EXERCISE PROMPT – Scan the records below for the line with "Example fixed_2 : fmt_fixed" and the line with "-ms-interpolation-mode: bicubic;". Repeat those two lines and every line between them exactly, and nothing else.

DATA UNDER STUDY –
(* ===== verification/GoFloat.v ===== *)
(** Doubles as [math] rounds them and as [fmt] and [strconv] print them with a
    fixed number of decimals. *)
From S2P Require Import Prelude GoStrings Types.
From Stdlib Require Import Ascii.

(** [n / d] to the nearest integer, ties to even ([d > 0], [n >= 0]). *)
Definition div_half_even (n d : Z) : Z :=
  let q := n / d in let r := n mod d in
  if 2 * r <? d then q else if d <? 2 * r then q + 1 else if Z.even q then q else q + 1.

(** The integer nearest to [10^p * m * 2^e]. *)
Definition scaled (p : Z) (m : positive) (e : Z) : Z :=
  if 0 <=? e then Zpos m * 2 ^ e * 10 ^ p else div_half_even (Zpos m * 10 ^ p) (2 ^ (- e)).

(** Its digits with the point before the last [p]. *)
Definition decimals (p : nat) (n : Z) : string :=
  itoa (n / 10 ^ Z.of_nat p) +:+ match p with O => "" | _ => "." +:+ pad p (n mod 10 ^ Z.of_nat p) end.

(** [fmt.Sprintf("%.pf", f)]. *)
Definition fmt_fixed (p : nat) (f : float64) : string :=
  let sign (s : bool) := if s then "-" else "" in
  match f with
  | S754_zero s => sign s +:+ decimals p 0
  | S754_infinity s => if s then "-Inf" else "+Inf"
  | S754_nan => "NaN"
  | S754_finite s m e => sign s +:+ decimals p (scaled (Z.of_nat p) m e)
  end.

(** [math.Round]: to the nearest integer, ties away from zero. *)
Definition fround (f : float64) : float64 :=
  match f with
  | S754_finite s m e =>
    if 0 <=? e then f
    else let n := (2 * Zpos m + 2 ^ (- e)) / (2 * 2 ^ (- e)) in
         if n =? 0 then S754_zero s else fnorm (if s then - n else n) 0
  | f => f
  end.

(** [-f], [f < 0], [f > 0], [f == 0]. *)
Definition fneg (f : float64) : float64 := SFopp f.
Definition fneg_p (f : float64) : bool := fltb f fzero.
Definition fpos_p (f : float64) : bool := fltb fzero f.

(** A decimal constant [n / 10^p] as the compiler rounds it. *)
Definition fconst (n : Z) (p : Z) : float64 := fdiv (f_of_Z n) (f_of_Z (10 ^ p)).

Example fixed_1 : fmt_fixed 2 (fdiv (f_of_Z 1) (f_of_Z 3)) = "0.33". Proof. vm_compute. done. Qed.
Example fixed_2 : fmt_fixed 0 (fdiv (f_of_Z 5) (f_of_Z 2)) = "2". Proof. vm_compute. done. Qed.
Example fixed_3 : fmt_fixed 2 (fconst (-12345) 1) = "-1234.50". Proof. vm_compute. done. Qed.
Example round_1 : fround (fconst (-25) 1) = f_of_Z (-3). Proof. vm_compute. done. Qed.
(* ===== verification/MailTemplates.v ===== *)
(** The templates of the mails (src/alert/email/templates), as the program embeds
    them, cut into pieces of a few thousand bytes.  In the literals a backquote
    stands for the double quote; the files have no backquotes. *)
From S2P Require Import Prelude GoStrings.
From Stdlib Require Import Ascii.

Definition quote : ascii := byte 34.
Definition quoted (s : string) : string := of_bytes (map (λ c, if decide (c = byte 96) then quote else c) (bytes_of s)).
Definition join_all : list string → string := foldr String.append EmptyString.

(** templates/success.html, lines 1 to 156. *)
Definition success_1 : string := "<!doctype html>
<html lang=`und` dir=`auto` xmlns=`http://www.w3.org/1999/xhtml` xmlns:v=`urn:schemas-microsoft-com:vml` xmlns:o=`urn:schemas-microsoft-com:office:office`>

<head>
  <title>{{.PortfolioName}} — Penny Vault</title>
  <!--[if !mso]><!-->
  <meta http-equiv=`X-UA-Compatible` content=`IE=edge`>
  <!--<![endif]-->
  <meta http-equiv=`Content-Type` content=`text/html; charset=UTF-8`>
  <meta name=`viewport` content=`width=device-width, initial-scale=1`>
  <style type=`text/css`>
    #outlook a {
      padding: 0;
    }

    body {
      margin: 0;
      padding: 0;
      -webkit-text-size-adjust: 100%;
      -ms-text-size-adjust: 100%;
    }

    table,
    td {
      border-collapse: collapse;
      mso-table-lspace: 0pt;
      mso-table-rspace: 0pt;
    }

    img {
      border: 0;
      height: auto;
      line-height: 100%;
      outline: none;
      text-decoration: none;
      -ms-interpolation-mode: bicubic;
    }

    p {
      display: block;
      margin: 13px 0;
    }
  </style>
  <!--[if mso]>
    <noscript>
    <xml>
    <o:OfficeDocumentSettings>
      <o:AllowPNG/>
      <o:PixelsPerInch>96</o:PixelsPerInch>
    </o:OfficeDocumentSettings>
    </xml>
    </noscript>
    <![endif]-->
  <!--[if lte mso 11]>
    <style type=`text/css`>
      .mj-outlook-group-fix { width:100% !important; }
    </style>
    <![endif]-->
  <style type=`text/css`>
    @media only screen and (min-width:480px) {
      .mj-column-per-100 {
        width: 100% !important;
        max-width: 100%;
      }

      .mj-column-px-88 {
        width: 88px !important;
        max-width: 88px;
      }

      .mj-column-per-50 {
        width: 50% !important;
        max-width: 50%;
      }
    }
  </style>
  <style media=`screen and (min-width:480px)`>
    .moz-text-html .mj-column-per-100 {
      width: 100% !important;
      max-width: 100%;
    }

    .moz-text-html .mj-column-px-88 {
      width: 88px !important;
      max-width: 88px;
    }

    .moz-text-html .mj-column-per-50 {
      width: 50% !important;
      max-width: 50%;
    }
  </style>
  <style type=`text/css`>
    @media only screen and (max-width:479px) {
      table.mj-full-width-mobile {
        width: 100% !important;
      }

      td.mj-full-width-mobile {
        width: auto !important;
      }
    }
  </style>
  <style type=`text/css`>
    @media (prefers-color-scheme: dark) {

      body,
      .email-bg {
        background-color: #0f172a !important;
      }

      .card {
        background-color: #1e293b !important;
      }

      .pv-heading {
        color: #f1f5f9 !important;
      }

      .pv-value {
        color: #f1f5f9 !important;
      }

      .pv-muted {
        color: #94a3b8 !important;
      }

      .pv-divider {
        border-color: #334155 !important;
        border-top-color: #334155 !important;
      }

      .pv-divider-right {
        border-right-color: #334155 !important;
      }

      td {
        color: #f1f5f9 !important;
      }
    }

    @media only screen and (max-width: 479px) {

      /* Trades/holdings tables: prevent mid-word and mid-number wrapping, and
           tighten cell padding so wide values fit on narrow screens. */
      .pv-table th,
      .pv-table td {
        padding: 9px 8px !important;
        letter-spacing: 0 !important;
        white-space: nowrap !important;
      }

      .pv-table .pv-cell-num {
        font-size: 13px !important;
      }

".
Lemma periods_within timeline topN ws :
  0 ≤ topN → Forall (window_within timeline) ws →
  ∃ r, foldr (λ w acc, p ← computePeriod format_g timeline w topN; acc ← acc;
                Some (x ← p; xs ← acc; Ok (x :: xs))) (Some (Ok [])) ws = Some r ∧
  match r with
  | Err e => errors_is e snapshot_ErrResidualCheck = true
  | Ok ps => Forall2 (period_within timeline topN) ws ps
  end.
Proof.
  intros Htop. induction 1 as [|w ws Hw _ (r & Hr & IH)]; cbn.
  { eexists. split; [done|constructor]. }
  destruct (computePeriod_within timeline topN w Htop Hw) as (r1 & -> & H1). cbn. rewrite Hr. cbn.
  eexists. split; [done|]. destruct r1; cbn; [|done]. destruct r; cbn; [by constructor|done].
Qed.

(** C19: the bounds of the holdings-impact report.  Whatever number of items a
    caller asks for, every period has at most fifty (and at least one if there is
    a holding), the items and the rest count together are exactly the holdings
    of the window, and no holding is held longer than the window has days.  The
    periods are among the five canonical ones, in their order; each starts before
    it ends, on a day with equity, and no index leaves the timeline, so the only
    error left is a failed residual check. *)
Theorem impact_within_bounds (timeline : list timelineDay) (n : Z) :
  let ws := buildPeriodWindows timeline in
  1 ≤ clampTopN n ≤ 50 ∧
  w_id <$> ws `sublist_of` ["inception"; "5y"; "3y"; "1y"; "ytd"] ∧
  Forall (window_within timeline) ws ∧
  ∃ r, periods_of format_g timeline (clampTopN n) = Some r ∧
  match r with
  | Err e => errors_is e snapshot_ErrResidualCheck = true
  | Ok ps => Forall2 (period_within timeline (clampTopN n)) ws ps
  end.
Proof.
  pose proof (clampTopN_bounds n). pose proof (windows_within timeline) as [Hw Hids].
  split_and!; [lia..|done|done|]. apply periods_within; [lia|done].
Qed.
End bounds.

SOLUTION TO THE PROBLEM –
Example fixed_2 : fmt_fixed 0 (fdiv (f_of_Z 5) (f_of_Z 2)) = "2". Proof. vm_compute. done. Qed.
Example fixed_3 : fmt_fixed 2 (fconst (-12345) 1) = "-1234.50". Proof. vm_compute. done. Qed.
Example round_1 : fround (fconst (-25) 1) = f_of_Z (-3). Proof. vm_compute. done. Qed.
(* ===== verification/MailTemplates.v ===== *)
(** The templates of the mails (src/alert/email/templates), as the program embeds
    them, cut into pieces of a few thousand bytes.  In the literals a backquote
    stands for the double quote; the files have no backquotes. *)
From S2P Require Import Prelude GoStrings.
From Stdlib Require Import Ascii.

Definition quote : ascii := byte 34.
Definition quoted (s : string) : string := of_bytes (map (λ c, if decide (c = byte 96) then quote else c) (bytes_of s)).
Definition join_all : list string → string := foldr String.append EmptyString.

(** templates/success.html, lines 1 to 156. *)
Definition success_1 : string := "<!doctype html>
<html lang=`und` dir=`auto` xmlns=`http://www.w3.org/1999/xhtml` xmlns:v=`urn:schemas-microsoft-com:vml` xmlns:o=`urn:schemas-microsoft-com:office:office`>

<head>
  <title>{{.PortfolioName}} — Penny Vault</title>
  <!--[if !mso]><!-->
  <meta http-equiv=`X-UA-Compatible` content=`IE=edge`>
  <!--<![endif]-->
  <meta http-equiv=`Content-Type` content=`text/html; charset=UTF-8`>
  <meta name=`viewport` content=`width=device-width, initial-scale=1`>
  <style type=`text/css`>
    #outlook a {
      padding: 0;
    }

    body {
      margin: 0;
      padding: 0;
      -webkit-text-size-adjust: 100%;
      -ms-text-size-adjust: 100%;
    }

    table,
    td {
      border-collapse: collapse;
      mso-table-lspace: 0pt;
      mso-table-rspace: 0pt;
    }

    img {
      border: 0;
      height: auto;
      line-height: 100%;
      outline: none;
      text-decoration: none;
      -ms-interpolation-mode: bicubic;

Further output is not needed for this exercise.